Pornographie de Simon Stephens
Obscénités intérieures
Londres, 7 juillet 2005. Quatre attentats suicides dans les transports en commun londoniens provoquent la mort de cinquante-six personnes et causent de nombreux blessés. C’est autour de ce fait divers tragique que s’inscrit cette pièce du jeune dramaturge anglais Simon Stephens, écrite trois mois après ces événements. Non pour aborder une analyse des ressorts et des conséquences du terrorisme à la manière d’un théâtre documentaire, mais pour établir en parallèle une mise en perspective des réactions provoquées par ce drame, croisant dans la même période un concert Pink Floyd à Hyde Park et l’attribution des Jeux olympiques 2012 à la ville de Londres.

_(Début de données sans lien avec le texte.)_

(** C6, as stated, fails, whichever way "a constant percentage each step"
    is read.
    - A constant percentage of the price before: the prices 100, 200, 400
      double at each step, yet their curve 0, 100, 300 is not the ideal line
      0, 150, 300, the total deviation is 50 and the score is 71.1, not 100;
      in exact arithmetic the curve, the line and the deviation are the
      same and the score is below 100.
    - A constant percentage of the first price of the window: on binary64
      floats the prices 100, 102, ..., 158 have a total gain of
      57.99999999999999 and a daily gain of 1.9999999999999998, so that the
      curve has 2.0 at index 1 where the ideal line has 1.9999999999999998;
      the curve equals the line at the first and the last index only, and
      the total deviation is about 1.4e-13, not 0 (the score still rounds
      to 100).
    - The two prices 2^-1000 and 2^1000, a single step: on binary64 floats
      the total gain is infinite, the ideal line starts with nan, and the
      score is 0. *)
Lemma constant_percentage_not_on_ideal_line :
  (Py.of_ints scenario_doubling
   = [ Py.Zfloat 100; Py.fmul (Py.Zfloat 100) (Py.Zfloat 2);
       Py.fmul (Py.fmul (Py.Zfloat 100) (Py.Zfloat 2)) (Py.Zfloat 2) ] /\
   cumulative_pcts (Py.floats (Py.of_ints scenario_doubling)) (Py.PyFloat (Py.Zfloat 100))
   = Ok (Py.floats (Py.of_ints [0; 100; 300])) /\
   ideal_line (Py.PyFloat (Py.Zfloat 150)) 3
   = Ok (Py.floats (Py.of_ints [0; 150; 300])) /\
   deviation_sums (Py.floats (Py.of_ints [0; 100; 300]))
                  (Py.floats (Py.of_ints [0; 150; 300]))
                  (Py.PyFloat (Py.Zfloat 300)) 3
   = Ok (Py.PyFloat (Py.Zfloat 50), Py.PyFloat (Py.Zfloat 600)) /\
   calculate (Py.floats (Py.of_ints scenario_doubling)) 3
   = Ok (Py.PyFloat (Py.decimal 711 1), Py.PyFloat (Py.Zfloat 300)) /\
   Py.eqb (Py.PyFloat (Py.decimal 711 1)) (Py.PyFloat (Py.Zfloat 100)) = false) /\
  (cumulative_pcts (map IZR scenario_doubling) 100%R
   = Ok [0%R; 100%R; 300%R] /\
   ideal_line (300 / IZR (3 - 1))%R 3 = Ok [0%R; 150%R; 300%R] /\
   deviation_sums [0%R; 100%R; 300%R] [0%R; 150%R; 300%R] 300%R 3
   = Ok (50%R, 600%R) /\
   exists s,
     calculate (map IZR scenario_doubling) 3 = Ok (s, 300%R) /\ (s < 100)%R) /\
  (exists cumulative ideal,
     cumulative_pcts (Py.floats (Py.of_ints scenario_linear))
                     (Py.PyFloat (Py.Zfloat 100))
     = Ok cumulative /\
     py_index cumulative (-1)
     = Ok (Py.PyFloat (S754_finite false 8162774324609023 (-47))) /\
     py_truediv (Py.PyFloat (S754_finite false 8162774324609023 (-47)))
                (of_int (30 - 1))
     = Ok (Py.PyFloat (S754_finite false 9007199254740991 (-52))) /\
     ideal_line (Py.PyFloat (S754_finite false 9007199254740991 (-52))) 30
     = Ok ideal /\
     py_index cumulative 1 = Ok (Py.PyFloat (Py.Zfloat 2)) /\
     py_index ideal 1
     = Ok (Py.PyFloat (S754_finite false 9007199254740991 (-52))) /\
     equal_at cumulative ideal = true :: repeat false 28 ++ [true] /\
     deviation_sums cumulative ideal
                    (Py.PyFloat (S754_finite false 8162774324609023 (-47))) 30
     = Ok (Py.PyFloat (S754_finite false 5374412836569088 (-95)),
           Py.PyFloat (S754_finite false 7397514231676927 (-42))) /\
     Py.eqb (Py.PyFloat (S754_finite false 5374412836569088 (-95))) (Py.PyInt 0)
     = false) /\
  (forallb (valid_binary Py.prec Py.emax) scenario_overflow = true /\
   cumulative_pcts (Py.floats scenario_overflow)
                   (Py.PyFloat (S754_finite false 4503599627370496 (-1052)))
   = Ok [ Py.PyFloat (S754_zero false); Py.PyFloat (S754_infinity false) ] /\
   ideal_line (Py.PyFloat (S754_infinity false)) 2
   = Ok [ Py.PyFloat S754_nan; Py.PyFloat (S754_infinity false) ] /\
   calculate (Py.floats scenario_overflow) 2
   = Ok (Py.PyInt 0, Py.PyFloat (S754_infinity false)) /\
   Py.eqb (Py.PyInt 0) (Py.PyInt 100) = false).
Proof.
  split; [ | split; [ | split ] ].
  - repeat split; vm_compute; reflexivity.
  - exact doubling_exact.
  - eexists. eexists. split; [ vm_compute; reflexivity | ].
    repeat split; vm_compute; reflexivity.
  - repeat split; vm_compute; reflexivity.
Qed.
(** On a root that starts empty, whatever the path: the value is stored
    where [getByDot] finds it from the root, nothing that was in the heap
    besides the root is touched, and the object returned is the root for a
    single segment and an object created by the call otherwise. *)
Lemma setByDot_reduce_empty_root (value : val) (lastIndex : nat) parts :
  ∀ i j (h : heap) l,
    parts ≠ [] →
    i + length parts = S lastIndex →
    h !! l = Some (OPlain ∅) →
    ∃ ret h',
      reduce_from (setByDot_step value false lastIndex) i parts (VRef l) h
        = Ok (VRef ret) h' ∧
      reduce_from getByDot_step j parts (VRef l) h' = Ok value h' ∧
      (∀ l', is_Some (h !! l') → l' ≠ l → h' !! l' = h !! l') ∧
      (if decide (length parts = 1) then ret = l else h !! ret = None).
Proof.
  induction parts as [|part parts IH]; intros i j h l Hne Hlen Hl; [done|].
  destruct parts as [|part' parts].
  - cbn in Hlen. assert (i = lastIndex) as -> by lia.
    cbn [reduce_from]. erewrite bind_ok by (by eapply setByDot_step_last).
    rewrite andb_false_r. eexists _, _. split; [done|]. split_and!; [| |done].
    + erewrite bind_ok; [done|]. unfold getByDot_step. cbn.
      erewrite get_prop_plain by heap_lookup. by rewrite lookup_insert_eq.
    + intros l' _ Hl'. by rewrite lookup_insert_ne.
  - cbn [length] in Hlen. cbn [reduce_from].
    erewrite bind_ok by (eapply setByDot_step_absent; [lia|done..]).
    set (l1 := fresh (dom h)).
    set (h1 := <[l := _]> (<[l1 := OPlain ∅]> h)).
    assert (l1 ≠ l) as Hl1 by by eapply fresh_ne.
    destruct (IH (S i) (S j) h1 l1) as (ret & h' & Hrun & Hget & Hframe & Hret);
      [done|cbn [length]; lia|subst h1; heap_lookup|].
    cbn [reduce_from] in Hrun. rewrite Hrun.
    eexists _, _. split; [done|].
    assert (h' !! l = Some (OPlain (<[part := VRef l1]> ∅))) as Hl'.
    { rewrite Hframe; [subst h1; heap_lookup| |done].
      subst h1. rewrite lookup_insert_eq. eauto. }
    split_and!.
    + erewrite bind_ok; [exact Hget|]. unfold getByDot_step. cbn.
      erewrite get_prop_plain by done. by rewrite lookup_insert_eq.
    + intros l' [o Ho] Hne'.
      assert (l' ≠ l1) by (intros ->; subst l1; by rewrite fresh_unused in Ho).
      rewrite Hframe; [|subst h1|done].
      * subst h1. by rewrite !lookup_insert_ne.
      * rewrite !lookup_insert_ne by done. eauto.
    + rewrite decide_False by (cbn [length]; lia).
      case_decide as Hone.
      * subst ret. apply fresh_unused.
      * subst h1. destruct (decide (ret = l)) as [->|?];
          [by rewrite lookup_insert_eq in Hret|].
        rewrite lookup_insert_ne in Hret by done.
        destruct (decide (ret = l1)) as [->|?]; [apply fresh_unused|].
        by rewrite lookup_insert_ne in Hret.
Qed.
(** * Build orchestration of [src/main.ts]

    A shallow embedding of the command module: the one-shot [build], the
    file based [fileWatch], the in-memory [memoryWatch], [serve] and the
    command's [run].  The bundler, the configuration factories, the stats
    logger, the progress spinner and the HTTP application are external
    collaborators: calls made to them are recorded in a chronological
    list of effects, and the callbacks they invoke later are delivered to
    the model as events.

    Conventions of the model:
    - the configuration object, the compiler and the express application
      are the mutable objects of one run, held in the state;
    - a collaborator returns normally: exceptions thrown by webpack or a
      middleware factory are outside the model;
    - promise reactions run right after the synchronous code or the
      callback that settled the promise, before any other callback;
    - JavaScript numbers are integers. *)

From stdpp Require Import gmap strings list fin_maps pretty.

Open Scope string_scope.
Open Scope list_scope.

(** ** JavaScript values of the parsed argument object *)

(** [args] is typed [any]; its fields hold whatever the argument parser
    produced.  Numbers are restricted to integers. *)
Inductive JsVal :=
| JUndefined
| JNull
| JBool (b : bool)
| JNum (n : Z)
| JStr (s : string).

#[global] Instance JsVal_eq_dec : EqDecision JsVal.
Proof. solve_decision. Defined.

(** ToBoolean, as applied by [if (v)] and [v ? a : b]. *)
Definition truthy (v : JsVal) : bool :=
  match v with
  | JUndefined | JNull => false
  | JBool b => b
  | JNum n => negb (n =? 0)%Z
  | JStr s => negb (String.eqb s "")
  end.

(** [v === 'lit'] *)
Definition strict_eq (v : JsVal) (lit : string) : bool :=
  bool_decide (v = JStr lit).

(** ToString, as applied inside a template literal. *)
Definition template (v : JsVal) : string :=
  match v with
  | JUndefined => "undefined"
  | JNull => "null"
  | JBool true => "true"
  | JBool false => "false"
  | JNum n => pretty n
  | JStr s => s
  end.

Record Args := {
  mode : JsVal;
  watch : JsVal;
  serve_flag : JsVal;   (* args.serve *)
  port : JsVal
}.

(** ** External collaborators *)

(** Opaque data exchanged with the collaborators. *)
Class Collaborators := {
  Stats : Type;               (* compile stats reported by the bundler *)
  StatsJson : Type;
  toJson : Stats → StatsJson; (* stats.toJson() *)
  JsError : Type;             (* error objects *)
  RawConfig : Type;           (* helper.configuration.get() *)
  empty_rc : RawConfig;       (* {} *)
  WatchOptions : Type;        (* config.watchOptions *)
  PluginObj : Type            (* plugins put in place by a factory *)
}.

Inductive Factory := DevFactory | TestFactory | DistFactory.

#[global] Instance Factory_eq_dec : EqDecision Factory.
Proof. solve_decision. Defined.

(** A promise is settled at most once. *)
Inductive Promise `{Collaborators} :=
| Pending
| Fulfilled
| Rejected (e : JsError).

Definition resolve `{Collaborators} (p : Promise) : Promise :=
  match p with Pending => Fulfilled | _ => p end.

Definition reject `{Collaborators} (e : JsError) (p : Promise) : Promise :=
  match p with Pending => Rejected e | _ => p end.

Definition settled `{Collaborators} (p : Promise) : bool :=
  match p with Pending => false | _ => true end.

(** The promise a function returns. *)
Inductive PromiseRef :=
| BuildPromise      (* new Promise(...) of build *)
| WatchPromise      (* new Promise(...) of fileWatch *)
| ServePromise      (* the end of the then-chain of serve *)
| ResolvedPromise.  (* Promise.resolve() *)

#[global] Instance PromiseRef_eq_dec : EqDecision PromiseRef.
Proof. solve_decision. Defined.

(** References to arrays. *)
Abbreviation loc := positive.

Section Model.
Context `{Collaborators}.

(** ** The webpack configuration object *)

Inductive Plugin :=
| HotModuleReplacementPlugin
| NoEmitOnErrorsPlugin
| FactoryPlugin (p : PluginObj).

Record Output := { path : option string }.

(** [entry] is used as an object of named entry points, each an array of
    modules.  Arrays are objects: [entry] holds references and [arrays]
    is the store they point into, so that two names may refer to one
    array. *)
Record Configuration := {
  entry : gmap string loc;
  arrays : gmap loc (list string);
  plugins : list Plugin;
  output : option Output;
  watchOptions : WatchOptions
}.

Definition with_plugins (ps : list Plugin) (c : Configuration) : Configuration :=
  {| entry := entry c; arrays := arrays c; plugins := ps;
     output := output c; watchOptions := watchOptions c |}.

Definition with_arrays (h : gmap loc (list string)) (c : Configuration) : Configuration :=
  {| entry := entry c; arrays := h; plugins := plugins c;
     output := output c; watchOptions := watchOptions c |}.
Definition recipient_of (email_col first_name_col : string) (row : Row) : Recipient :=
  mkRecipient (PyStr.strip (cell row email_col))
              (PyStr.strip (cell row first_name_col)).

(** The rows that are kept, in their order, each with both fields trimmed. *)
Definition recipients_of (email_col first_name_col : string) (rows : list Row)
    : list Recipient :=
  map (recipient_of email_col first_name_col) (List.filter (kept email_col) rows).

(** The state after step 1 for a table read without error. *)
Definition after_csv (n : nat) (st : State) : State :=
  add_event (Db (UpdateTotal n)) (with_total_emails n (add_event OpenCsv st)).

(** ** Sample jobs *)

(** A row of a table whose header is [FirstName,Email]. *)
Definition row2 (first : string) (address : string) : Row :=
  <["FirstName" := Some first]> (<["Email" := Some address]> ∅).

(** A line with the address only: [DictReader] fills the other cell. *)
Definition short_row (address : string) : Row :=
  <["FirstName" := None]> (<["Email" := Some address]> ∅).

Definition greeting : Template :=
  fun first _ => Html ("Hello " +:+ first).

Definition sample_rows : list Row :=
  [ row2 " Al " "  a@b.com "; row2 "Cy" "notanemail"; row2 "Bo" "b@c.org" ].

(** A job on a table with the usual header and a template that renders. *)
Definition sample_world (rows : list Row) (connect login : option Exn)
    (sending : nat -> option Exn) : World :=
  mkWorld (CsvTable ["FirstName"; "Email"] rows) (HtmlTemplate greeting)
          connect None login sending.

Definition all_accepted : nat -> option Exn := fun _ => None.

(** The server accepts every message but the one of index [k]. *)
Definition fails_at (k : nat) (e : Exn) : nat -> option Exn :=
  fun i => if (i =? k)%nat then Some e else None.

Definition three_rows : list Row :=
  [ row2 "Al" "a@b.com"; row2 "Bo" "b@c.org"; row2 "Cy" "c@d.net" ].

Definition disconnected : Exn :=
  mkExn SMTPServerDisconnected "Connection unexpectedly closed".

Definition name_not_known : Exn :=
  mkExn gaierror "[Errno -2] Name or service not known".

(** The module with [timedelta] bound as well, and with both missing names. *)
Definition with_timedelta : Namespace := mkNamespace ["timedelta"].
Definition with_imports : Namespace := mkNamespace ["timedelta"; "socket"].

(** ** States along a job *)

(** After step 2 for a template that compiles. *)
Definition after_html (st : State) : State :=
  add_event CompileTemplate (add_event OpenHtml st).

(** After a session set up without error (lines 258-273). *)
Definition after_setup (use_tls use_ssl : bool) (st : State) : State :=
  add_event Login
    (if use_ssl then with_server (add_event (Connect true) st)
     else if use_tls
          then add_event StartTLS (with_server (add_event (Connect false) st))
          else with_server (add_event (Connect false) st)).

(** After a critical section that changed nothing. *)
Definition after_lock (st : State) : State :=
  add_event Release (add_event Acquire st).

(** The state in which the [try] of line 257 starts, for a job with [n]
    recipients. *)
Definition before_session (t : Z) (count : nat) (window_start : Z) (n : nat) : State :=
  after_html (after_csv n
    (add_event (Db (UpdateStatusStart "Running" t)) (initial t count window_start))).


(** After the [finally] of line 437. *)
Definition after_finalize (st : State) : State :=
  let rec := final_record (connection_error st) (sent_count st) (failed_count st)
               (total_emails st) in
  let st' :=
    add_event (Db (UpdateFinal (fst (fst rec)) (snd (fst rec)) (snd rec) (clock st)))
      (with_failed_count (snd rec) (with_sent_count (snd (fst rec)) st)) in
  if server st then add_event Quit st' else st'.

(** The SMTP commands of a session set up without error. *)
Definition setup_commands (use_tls use_ssl : bool) : list Event :=
  if use_ssl then [Connect true; Login]
  else if use_tls then [Connect false; StartTLS; Login]
  else [Connect false; Login].


(** ** The rate window *)

Definition add_events (evs : list Event) (st : State) : State :=
  fold_left (fun s ev => add_event ev s) evs st.

(** The window is over: [now >= current_hour_start_time + 1h]. *)
Definition expired (st : State) : bool :=
  current_hour_start_time st + ONE_HOUR <=? clock st.

(** Lines 284-285: a new window starts now, with no send counted. *)
Definition reset_window (st : State) : State :=
  if expired st
  then with_current_hour_start_time (clock st) (with_hourly_sent_count 0 st)
  else st.

(** The test of line 297 after the reset, negated: a slot is free. *)
Definition granted (st : State) : bool :=
  negb (SMTP_HOURLY_LIMIT <=? hourly_sent_count (reset_window st))%nat.

(** The status that a pass stores: [Running] when a paused job goes on, the
    pause with the end of the window when a job starts to wait. *)
Definition status_updates (waiting : bool) (st : State) : list Event :=
  if granted st then
    if waiting then [Db (UpdateStatus "Running")] else []
  else
    if waiting then []
    else [Db (UpdateStatus
                (paused_status (current_hour_start_time (reset_window st) + ONE_HOUR)))].

(** After one pass through the critical section, with [timedelta] bound. *)
Definition after_check (waiting : bool) (st : State) : State :=
  add_event Release
    (add_events (status_updates waiting st) (reset_window (add_event Acquire st))).

Definition after_sleep (d : Z) (st : State) : State :=
  with_clock (clock st + d) (add_event (Sleep d) st).

(** What the specification describes as [tryReserveSlot]: reset the window
    when it is over, then take a slot if one is free. *)
Inductive Reservation : Type :=
  | Granted
  | Denied (expiry : Z).

Definition tryReserveSlot (limit : nat) (now : Z) (count : nat) (start : Z)
    : Reservation * (nat * Z) :=
  let count' := if start + ONE_HOUR <=? now then 0%nat else count in
  let start' := if start + ONE_HOUR <=? now then now else start in
  if (count' <? limit)%nat then (Granted, (S count', start'))
  else (Denied (start' + ONE_HOUR), (count', start')).

(** ** One attempt *)

(** How the attempt for the recipient of index [i] goes. *)
Inductive Attempt : Type :=
  | Sent (body : string)
  | NotRendered (e : Exn)
  | NotSent (body : string) (e : Exn).

Definition attempt_of (w : World) (email_template : option Template) (i : nat)
    (r : Recipient) : Attempt :=
  match email_template with
  | None => NotRendered (mkExn AttributeError "'NoneType' object has no attribute 'render'")
  | Some t =>
      match t (first_name r) (email r) with
      | RenderFails class_name text => NotRendered (mkExn (PyOther class_name) text)
      | Html body =>
          match smtp_sendmail w i with
          | None => Sent body
          | Some e => NotSent body e
          end
      end
  end.

(** The call of [sendmail], when the attempt gets that far. *)
Definition attempted (to_email : string) (a : Attempt) (st : State) : State :=
  match a with
  | NotRendered _ => st
  | Sent body | NotSent body _ => add_event (SendMail to_email body) st
  end.

(** Lines 354-366 after a send that went through. *)
Definition after_sent (st : State) : State :=
  after_sleep SEND_DELAY_SECONDS
    (add_event Release
       (with_hourly_sent_count (hourly_sent_count st + 1)
          (add_event Acquire
             (add_event (Db (UpdateSent (sent_count st + 1)))
                (with_sent_count (sent_count st + 1) st))))).

(** Lines 388-394 and 399-405. *)
Definition after_failure (to_email detail : string) (st : State) : State :=
  add_event (Db (UpdateFailed (failed_count st + 1)))
    (add_event (Db (InsertFailedEmail to_email detail))
       (with_failed_count (failed_count st + 1) st)).

(** Lines 371-385. *)
Definition after_disconnect (to_email : string) (st : State) : State :=
  with_connection_error
    "Server disconnected unexpectedly (mid-send). Might be rate limited or timed out."
    (add_event (Db (UpdateFailedStatus (failed_count st + 1) "Error: Server Disconnected"))
       (add_event (Db (InsertFailedEmail to_email "SMTPServerDisconnected (mid-send)"))
          (with_failed_count (failed_count st + 1) st))).

(** The failures that concern one recipient only: the template does not
    render for it, or the server rejects its message with the session
    still open. *)
Definition render_error (a : Attempt) (e : Exn) : Prop :=
  a = NotRendered e.

Definition send_rejected (a : Attempt) (e : Exn) : Prop :=
  exists body, a = NotSent body e
               /\ issubclass (exc_type e) SMTPException = true
               /\ issubclass (exc_type e) SMTPServerDisconnected = false.


(** ** Status classes *)

(** The [Failed: <reason>] statuses. *)
Definition is_Failed (status : string) : bool := String.prefix "Failed" status.

(** The labels of lines 460-464. *)
Definition fallback_labels : list string :=
  [ "Failed: Unknown (No emails sent or failed)";
    "Completed (No recipients)";
    "Completed with errors (check counts)" ].


(** ** What the steps of a job leave alone *)

(** The function's own counters and flags are the same in both states. *)
Definition same_locals (st st1 : State) : Prop :=
  sent_count st1 = sent_count st
  /\ failed_count st1 = failed_count st
  /\ total_emails st1 = total_emails st
  /\ connection_error st1 = connection_error st
  /\ server st1 = server st.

A travers sept personnages majeurs, évoquant à la manière de Shakespeare (Comme il vous plaira) les “ Sept âges de la vie ” se dessine un quotidien dont la médiocrité et les troubles portent reflets de la société environnante. On croise ainsi successivement, une mère de famille confrontée à l’espionnage industriel, un étudiant réac et violent qui désire sa prof, les retrouvailles d’un frère et d’une sœur ouvrant sur l’inceste et celles d’un enseignant solitaire avec une ancienne élève, la trajectoire d’un anglais porteur de liquide inflammable dans les méandres du métro ou encore une vielle femme travaillée par une libido envahissante. Autant de situations dont les transgressions issues des ombres de l’intime résonnent comme une défense et un appel à briser les solitudes d’êtres fragilisés ou en quête identitaire, mais dont l’agressivité et la violence peuvent ouvrir sur des agissements extrêmes sur laquelle la réalité immédiate n’a pas vraiment de prise. Une manière d’ouvrir questionnements et réflexions sur le monde contemporain.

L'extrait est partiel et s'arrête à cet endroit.